Data supplied:

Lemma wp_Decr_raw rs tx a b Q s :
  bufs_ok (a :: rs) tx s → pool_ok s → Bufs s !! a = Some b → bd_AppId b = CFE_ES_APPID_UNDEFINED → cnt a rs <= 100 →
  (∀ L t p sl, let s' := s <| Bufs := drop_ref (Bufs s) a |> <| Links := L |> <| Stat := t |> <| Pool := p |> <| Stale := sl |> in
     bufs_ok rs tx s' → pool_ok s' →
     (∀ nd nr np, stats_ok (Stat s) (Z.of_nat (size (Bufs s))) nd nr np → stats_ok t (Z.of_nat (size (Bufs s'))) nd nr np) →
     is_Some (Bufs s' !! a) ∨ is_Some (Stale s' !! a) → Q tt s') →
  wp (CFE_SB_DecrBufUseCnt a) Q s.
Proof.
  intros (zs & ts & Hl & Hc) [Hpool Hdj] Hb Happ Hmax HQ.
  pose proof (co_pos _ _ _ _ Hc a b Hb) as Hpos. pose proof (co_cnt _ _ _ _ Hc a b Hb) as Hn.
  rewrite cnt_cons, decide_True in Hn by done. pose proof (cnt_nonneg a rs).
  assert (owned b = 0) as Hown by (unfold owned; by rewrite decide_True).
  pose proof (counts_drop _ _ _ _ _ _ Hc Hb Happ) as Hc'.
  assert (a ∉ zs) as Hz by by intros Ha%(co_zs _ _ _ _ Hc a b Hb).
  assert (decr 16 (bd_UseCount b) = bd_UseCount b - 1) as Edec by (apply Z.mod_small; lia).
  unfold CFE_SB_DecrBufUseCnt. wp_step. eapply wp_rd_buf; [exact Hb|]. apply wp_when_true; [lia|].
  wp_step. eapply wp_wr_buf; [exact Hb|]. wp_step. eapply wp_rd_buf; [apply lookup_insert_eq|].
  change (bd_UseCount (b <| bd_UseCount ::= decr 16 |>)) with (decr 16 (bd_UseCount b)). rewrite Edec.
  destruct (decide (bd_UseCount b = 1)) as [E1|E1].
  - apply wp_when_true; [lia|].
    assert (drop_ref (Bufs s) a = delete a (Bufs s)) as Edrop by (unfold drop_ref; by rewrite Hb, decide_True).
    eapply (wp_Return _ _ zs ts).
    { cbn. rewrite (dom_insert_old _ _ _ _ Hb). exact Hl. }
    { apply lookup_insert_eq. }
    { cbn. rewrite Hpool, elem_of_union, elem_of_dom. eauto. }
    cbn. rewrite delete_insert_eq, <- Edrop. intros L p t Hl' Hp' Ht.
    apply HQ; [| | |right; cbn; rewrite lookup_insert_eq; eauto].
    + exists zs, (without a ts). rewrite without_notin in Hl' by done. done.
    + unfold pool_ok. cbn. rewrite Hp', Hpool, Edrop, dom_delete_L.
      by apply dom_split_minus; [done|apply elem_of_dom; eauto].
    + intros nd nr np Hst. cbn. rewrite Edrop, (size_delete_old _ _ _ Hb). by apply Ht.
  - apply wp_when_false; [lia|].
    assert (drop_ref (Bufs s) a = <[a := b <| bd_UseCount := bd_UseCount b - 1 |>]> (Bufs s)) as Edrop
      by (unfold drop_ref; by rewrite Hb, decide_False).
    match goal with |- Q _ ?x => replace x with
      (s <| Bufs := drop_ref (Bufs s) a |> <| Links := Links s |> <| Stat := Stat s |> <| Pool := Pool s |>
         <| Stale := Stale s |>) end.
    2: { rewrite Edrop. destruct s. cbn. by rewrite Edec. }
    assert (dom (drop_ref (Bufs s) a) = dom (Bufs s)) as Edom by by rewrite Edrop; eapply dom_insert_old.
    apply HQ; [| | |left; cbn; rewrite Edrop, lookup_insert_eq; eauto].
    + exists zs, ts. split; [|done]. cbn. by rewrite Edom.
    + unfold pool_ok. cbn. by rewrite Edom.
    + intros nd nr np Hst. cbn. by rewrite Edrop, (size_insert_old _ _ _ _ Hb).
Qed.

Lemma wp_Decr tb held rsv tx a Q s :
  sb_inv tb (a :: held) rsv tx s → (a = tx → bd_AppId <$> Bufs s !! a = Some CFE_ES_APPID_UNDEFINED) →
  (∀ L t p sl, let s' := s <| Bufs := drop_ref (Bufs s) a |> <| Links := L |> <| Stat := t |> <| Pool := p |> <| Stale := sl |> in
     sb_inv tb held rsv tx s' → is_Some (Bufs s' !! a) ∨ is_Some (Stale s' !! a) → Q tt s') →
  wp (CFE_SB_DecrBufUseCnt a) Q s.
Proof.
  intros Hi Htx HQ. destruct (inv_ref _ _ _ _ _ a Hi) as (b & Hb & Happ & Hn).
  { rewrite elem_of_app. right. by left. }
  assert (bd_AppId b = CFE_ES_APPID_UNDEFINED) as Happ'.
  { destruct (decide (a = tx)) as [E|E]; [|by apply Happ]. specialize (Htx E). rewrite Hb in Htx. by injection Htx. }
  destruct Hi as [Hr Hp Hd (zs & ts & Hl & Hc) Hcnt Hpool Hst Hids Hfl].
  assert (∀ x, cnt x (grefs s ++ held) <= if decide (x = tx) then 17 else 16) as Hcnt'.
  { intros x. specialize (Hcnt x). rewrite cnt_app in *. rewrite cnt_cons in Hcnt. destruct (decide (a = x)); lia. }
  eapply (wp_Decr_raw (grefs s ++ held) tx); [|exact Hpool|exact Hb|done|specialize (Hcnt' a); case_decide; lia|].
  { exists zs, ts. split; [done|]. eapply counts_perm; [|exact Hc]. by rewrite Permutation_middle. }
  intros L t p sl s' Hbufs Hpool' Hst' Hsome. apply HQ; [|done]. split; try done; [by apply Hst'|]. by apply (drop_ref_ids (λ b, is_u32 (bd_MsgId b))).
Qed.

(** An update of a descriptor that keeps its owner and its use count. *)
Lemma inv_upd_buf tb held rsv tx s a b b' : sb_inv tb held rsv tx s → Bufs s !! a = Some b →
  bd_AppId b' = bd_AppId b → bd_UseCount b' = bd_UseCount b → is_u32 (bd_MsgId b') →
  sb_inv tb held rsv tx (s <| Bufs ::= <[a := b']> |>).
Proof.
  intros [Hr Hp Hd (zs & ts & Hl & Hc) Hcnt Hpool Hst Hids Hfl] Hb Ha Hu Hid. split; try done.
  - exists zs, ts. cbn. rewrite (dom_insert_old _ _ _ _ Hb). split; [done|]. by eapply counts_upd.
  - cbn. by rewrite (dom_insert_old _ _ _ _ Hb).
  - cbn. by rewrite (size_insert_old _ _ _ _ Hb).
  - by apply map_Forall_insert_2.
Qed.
--
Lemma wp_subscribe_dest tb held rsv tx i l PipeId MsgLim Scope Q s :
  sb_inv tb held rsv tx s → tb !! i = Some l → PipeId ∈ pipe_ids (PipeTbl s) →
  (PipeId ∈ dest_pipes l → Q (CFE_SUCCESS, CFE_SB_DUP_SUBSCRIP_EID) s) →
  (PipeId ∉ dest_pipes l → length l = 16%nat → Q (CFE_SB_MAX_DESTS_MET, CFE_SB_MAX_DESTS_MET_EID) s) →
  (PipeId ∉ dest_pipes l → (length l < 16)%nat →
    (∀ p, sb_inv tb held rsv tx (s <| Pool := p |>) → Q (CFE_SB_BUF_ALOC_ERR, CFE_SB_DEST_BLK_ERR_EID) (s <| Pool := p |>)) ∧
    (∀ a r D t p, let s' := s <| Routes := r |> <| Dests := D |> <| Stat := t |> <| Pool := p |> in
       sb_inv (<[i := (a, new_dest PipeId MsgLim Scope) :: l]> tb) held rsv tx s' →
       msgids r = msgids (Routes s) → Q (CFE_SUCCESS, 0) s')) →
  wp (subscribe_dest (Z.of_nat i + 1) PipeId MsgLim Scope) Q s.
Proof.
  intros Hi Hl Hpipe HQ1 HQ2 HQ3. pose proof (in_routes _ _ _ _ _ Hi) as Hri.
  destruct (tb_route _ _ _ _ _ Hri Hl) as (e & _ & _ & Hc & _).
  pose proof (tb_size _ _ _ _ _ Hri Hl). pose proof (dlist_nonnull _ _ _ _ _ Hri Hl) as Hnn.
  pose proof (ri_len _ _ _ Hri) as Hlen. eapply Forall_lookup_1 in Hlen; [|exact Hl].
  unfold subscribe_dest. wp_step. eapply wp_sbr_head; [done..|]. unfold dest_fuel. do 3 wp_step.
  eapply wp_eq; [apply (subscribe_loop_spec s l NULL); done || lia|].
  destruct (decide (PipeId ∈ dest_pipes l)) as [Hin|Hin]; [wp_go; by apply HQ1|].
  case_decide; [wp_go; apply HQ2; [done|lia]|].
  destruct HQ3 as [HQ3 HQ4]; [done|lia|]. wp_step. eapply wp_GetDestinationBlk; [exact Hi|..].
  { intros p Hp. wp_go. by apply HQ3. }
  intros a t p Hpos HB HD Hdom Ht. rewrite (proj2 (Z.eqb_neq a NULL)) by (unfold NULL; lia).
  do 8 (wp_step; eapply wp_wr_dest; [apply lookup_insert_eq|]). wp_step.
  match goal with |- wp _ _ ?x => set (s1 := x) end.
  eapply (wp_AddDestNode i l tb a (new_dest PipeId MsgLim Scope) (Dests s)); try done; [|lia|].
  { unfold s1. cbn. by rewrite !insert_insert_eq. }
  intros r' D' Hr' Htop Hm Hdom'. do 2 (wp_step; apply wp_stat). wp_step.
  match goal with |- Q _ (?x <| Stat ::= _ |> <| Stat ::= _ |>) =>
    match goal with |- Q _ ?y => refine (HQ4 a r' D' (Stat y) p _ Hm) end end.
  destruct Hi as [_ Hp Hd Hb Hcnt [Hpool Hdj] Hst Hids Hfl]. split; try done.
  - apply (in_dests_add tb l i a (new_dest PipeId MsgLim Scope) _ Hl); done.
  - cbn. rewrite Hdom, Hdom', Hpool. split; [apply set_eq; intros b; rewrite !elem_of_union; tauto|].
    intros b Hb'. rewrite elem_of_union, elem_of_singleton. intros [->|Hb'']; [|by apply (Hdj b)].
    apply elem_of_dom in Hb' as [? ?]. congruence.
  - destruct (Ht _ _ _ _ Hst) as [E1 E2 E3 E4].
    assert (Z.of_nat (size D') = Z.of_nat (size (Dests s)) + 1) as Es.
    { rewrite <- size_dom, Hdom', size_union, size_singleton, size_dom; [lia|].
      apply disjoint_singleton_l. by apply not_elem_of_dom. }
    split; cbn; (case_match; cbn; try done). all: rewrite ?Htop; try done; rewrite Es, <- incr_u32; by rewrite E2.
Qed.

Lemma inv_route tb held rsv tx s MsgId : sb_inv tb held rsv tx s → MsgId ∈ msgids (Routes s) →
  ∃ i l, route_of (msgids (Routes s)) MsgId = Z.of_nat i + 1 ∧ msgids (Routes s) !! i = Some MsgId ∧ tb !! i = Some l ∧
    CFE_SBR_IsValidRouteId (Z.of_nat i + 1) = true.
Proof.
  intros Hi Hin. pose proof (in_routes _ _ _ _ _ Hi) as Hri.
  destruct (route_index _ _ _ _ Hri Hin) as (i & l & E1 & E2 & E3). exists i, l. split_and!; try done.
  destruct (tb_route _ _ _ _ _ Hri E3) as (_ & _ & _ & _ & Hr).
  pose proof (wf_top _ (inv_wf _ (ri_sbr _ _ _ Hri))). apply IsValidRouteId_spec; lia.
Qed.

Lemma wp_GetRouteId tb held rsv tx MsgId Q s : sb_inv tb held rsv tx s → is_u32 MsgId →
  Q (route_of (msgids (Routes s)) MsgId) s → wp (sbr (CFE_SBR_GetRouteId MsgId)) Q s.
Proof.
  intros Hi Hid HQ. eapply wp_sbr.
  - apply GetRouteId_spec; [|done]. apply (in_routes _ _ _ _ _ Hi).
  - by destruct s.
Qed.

Problem statement:
Restate word for word the entries above from the line with "(∀ nd nr np, stats_ok" through the line with "by apply dom_split_minus;", inclusive, leaving out everything else.

Response to the exercise:
     (∀ nd nr np, stats_ok (Stat s) (Z.of_nat (size (Bufs s))) nd nr np → stats_ok t (Z.of_nat (size (Bufs s'))) nd nr np) →
     is_Some (Bufs s' !! a) ∨ is_Some (Stale s' !! a) → Q tt s') →
  wp (CFE_SB_DecrBufUseCnt a) Q s.
Proof.
  intros (zs & ts & Hl & Hc) [Hpool Hdj] Hb Happ Hmax HQ.
  pose proof (co_pos _ _ _ _ Hc a b Hb) as Hpos. pose proof (co_cnt _ _ _ _ Hc a b Hb) as Hn.
  rewrite cnt_cons, decide_True in Hn by done. pose proof (cnt_nonneg a rs).
  assert (owned b = 0) as Hown by (unfold owned; by rewrite decide_True).
  pose proof (counts_drop _ _ _ _ _ _ Hc Hb Happ) as Hc'.
  assert (a ∉ zs) as Hz by by intros Ha%(co_zs _ _ _ _ Hc a b Hb).
  assert (decr 16 (bd_UseCount b) = bd_UseCount b - 1) as Edec by (apply Z.mod_small; lia).
  unfold CFE_SB_DecrBufUseCnt. wp_step. eapply wp_rd_buf; [exact Hb|]. apply wp_when_true; [lia|].
  wp_step. eapply wp_wr_buf; [exact Hb|]. wp_step. eapply wp_rd_buf; [apply lookup_insert_eq|].
  change (bd_UseCount (b <| bd_UseCount ::= decr 16 |>)) with (decr 16 (bd_UseCount b)). rewrite Edec.
  destruct (decide (bd_UseCount b = 1)) as [E1|E1].
  - apply wp_when_true; [lia|].
    assert (drop_ref (Bufs s) a = delete a (Bufs s)) as Edrop by (unfold drop_ref; by rewrite Hb, decide_True).
    eapply (wp_Return _ _ zs ts).
    { cbn. rewrite (dom_insert_old _ _ _ _ Hb). exact Hl. }
    { apply lookup_insert_eq. }
    { cbn. rewrite Hpool, elem_of_union, elem_of_dom. eauto. }
    cbn. rewrite delete_insert_eq, <- Edrop. intros L p t Hl' Hp' Ht.
    apply HQ; [| | |right; cbn; rewrite lookup_insert_eq; eauto].
    + exists zs, (without a ts). rewrite without_notin in Hl' by done. done.
    + unfold pool_ok. cbn. rewrite Hp', Hpool, Edrop, dom_delete_L.
      by apply dom_split_minus; [done|apply elem_of_dom; eauto].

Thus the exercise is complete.